He argues that without the costs of paper and physical book
production, publishers could afford to give authors a higher cut of
the sale price as royalties.

In the context of history, the changes that today's technology will
impose on literary society may not be as earth-shattering as some may
think. In fact, books themselves are a relatively new construct,
inheritors of a longstanding oral storytelling culture. Mass-produced
books are an even newer phenomenon, enabled by the invention of the
printing press that likely put legions of calligraphers and
bookbinders out of business.

That history gives great comfort to writers like Vikram Chandra,
whose 1,000-page novel, "Sacred Games," will be published in January.
Mr. Chandra, a former computer programmer who already reads e-books
downloaded to his pocket personal computer, said he saw no point in
resisting technology. "I think circling the wagons and defending the
fortress metaphors are a little misplaced," he said. "The barbarians
at the gate are usually willing to negotiate a little, and the guys
in the fort usually end up yelling that 'we are the only good things
in the world and you guys don't understand it,' at which point the
barbarians shrug, knock down your walls with their amazingly powerful
weapons, and put a parking lot over your sacred grounds.

"If they are in a really good mood," he added, "they put up a pyramid
of skulls."

Mr.

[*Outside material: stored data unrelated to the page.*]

(* ===== verification/Ring.v ===== *)
(** * Ring buffers

    Pipes and the console keep bytes in an array of a power-of-two size,
    indexed by [uint] counters that only grow and wrap around at 2^32.  A
    segment of such an array is the list of its bytes from a counter on. *)

From stdpp Require Import base numbers list gmap strings.
From Stdlib Require Import ZArith Lia.
From S2P Require Import Prelude.

Local Open Scope Z_scope.

Section ring.
Context (N : Z) (HN : 0 < N) (Hdiv : (N | 2 ^ 32)).

(** The place of the counter [r] moved by [i]. *)
Definition slot (r i : Z) : Z := u32 (r + i) mod N.

(** The [n] bytes from the counter [r] on. *)
Definition segment (buf : list Z) (r n : Z) : list Z :=
  (fun i => aget 0 buf (slot r i)) <$> seqZ 0 n.

Lemma slot_mod r i : slot r i = (r + i) mod N.
Proof. unfold slot, u32. by apply Z.mod_mod_divide. Qed.

Lemma slot_range r i : 0 <= slot r i < N.
Proof. rewrite slot_mod. by apply Z.mod_pos_bound. Qed.

Lemma slot_shift r i j : slot (u32 (r + i)) j = slot r (i + j).
Proof.
  unfold slot. f_equal. unfold u32. rewrite Z.add_mod_idemp_l by lia. f_equal. lia.
Qed.

Lemma slot_inj r i j : 0 <= i < N -> 0 <= j < N -> slot r i = slot r j -> i = j.
Proof.
  rewrite !slot_mod. intros Hi Hj E.
  pose proof (Z.div_mod (r + i) N ltac:(lia)) as H1. pose proof (Z.div_mod (r + j) N ltac:(lia)) as H2.
  rewrite E in H1. assert (i - j = N * ((r + i) / N - (r + j) / N)) as H3 by lia.
  assert ((r + i) / N - (r + j) / N = 0); [nia|lia].
Qed.

Lemma length_segment buf r n : 0 <= n -> Z.of_nat (length (segment buf r n)) = n.
Proof. intros. unfold segment. rewrite length_fmap, length_seqZ. lia. Qed.

Lemma segment_nil buf r : segment buf r 0 = [].
Proof. done. Qed.

Lemma segment_app buf r n k : 0 <= n -> 0 <= k ->
  segment buf r (n + k) = segment buf r n ++ segment buf (u32 (r + n)) k.
Proof.
  intros Hn Hk. unfold segment. rewrite seqZ_app by done. rewrite fmap_app. f_equal.
  rewrite Z.add_0_l. replace n with (n + 0) at 1 by lia. rewrite <- fmap_add_seqZ.
  rewrite <- list_fmap_compose. apply list_fmap_ext. intros i x _. simpl. by rewrite slot_shift.
Qed.

Lemma segment_one buf r : segment buf r 1 = [aget 0 buf (slot r 0)].
Proof. done. Qed.

(** Popping a byte. *)
Lemma segment_pop buf r n : 0 < n ->
  segment buf r n = aget 0 buf (slot r 0) :: segment buf (u32 (r + 1)) (n - 1).
Proof. intros. replace n with (1 + (n - 1)) at 1 by lia. by rewrite segment_app by lia. Qed.

(** Writing outside a segment. *)
Lemma segment_aset buf r n m x : Z.of_nat (length buf) = N -> 0 <= n <= m -> m < N ->
  segment (aset buf (slot r m) x) r n = segment buf r n.
Proof.
  intros Hl Hn Hm. unfold segment. apply list_fmap_ext. intros i y Hy.
  apply lookup_seqZ in Hy as [-> Hi]. rewrite aget_aset_ne; [done|].
  intros E%slot_inj; lia.
Qed.

(** Pushing a byte. *)
Lemma segment_push buf r n x : Z.of_nat (length buf) = N -> 0 <= n < N ->
  segment (aset buf (slot r n) x) r (n + 1) = segment buf r n ++ [x].
Proof.
  intros Hl Hn. rewrite segment_app by lia. f_equal; [apply segment_aset; lia|].
  rewrite segment_one, slot_shift, Z.add_0_r. f_equal. apply aget_aset_eq.
  pose proof (slot_range r n). lia.
Qed.

(** Counters at most [N] apart are told apart modulo 2^32. *)
Lemma counter_inj r a b : N < 2 ^ 32 -> 0 <= a <= N -> 0 <= b <= N ->
  u32 (r + a) = u32 (r + b) <-> a = b.
Proof.
  unfold u32. intros HN' Ha Hb. split; [|by intros ->]. intros E.
  pose proof (Z.div_mod (r + a) (2 ^ 32) ltac:(lia)) as H1.
  pose proof (Z.div_mod (r + b) (2 ^ 32) ltac:(lia)) as H2. lia.
Qed.

Lemma counter_diff r a : N < 2 ^ 32 -> 0 <= a <= N -> 0 <= r < 2 ^ 32 -> u32 (u32 (r + a) - r) = a.
Proof.
  unfold u32. intros HN' Ha Hr. rewrite Zminus_mod_idemp_l.
  replace (r + a - r) with a by lia. apply Z.mod_small. lia.
Qed.

End ring.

Danielewski said that the physical book would persist as long as
authors figure out ways to stretch the format in new ways. "Only
Revolutions," he pointed out, tracks the experiences of two
intersecting characters, whose narratives begin at different ends of
the book, requiring readers to turn it upside down every eight pages
to get both of their stories. "As excited as I am by technology, I'm
ultimately creating a book that can't exist online," he said. "The
experience of starting at either end of the book and feeling the
space close between the characters until you're exactly at the
halfway point is not something you could experience online. I think
that's the bar that the Internet is driving towards: how to further
emphasize what is different and exceptional about books."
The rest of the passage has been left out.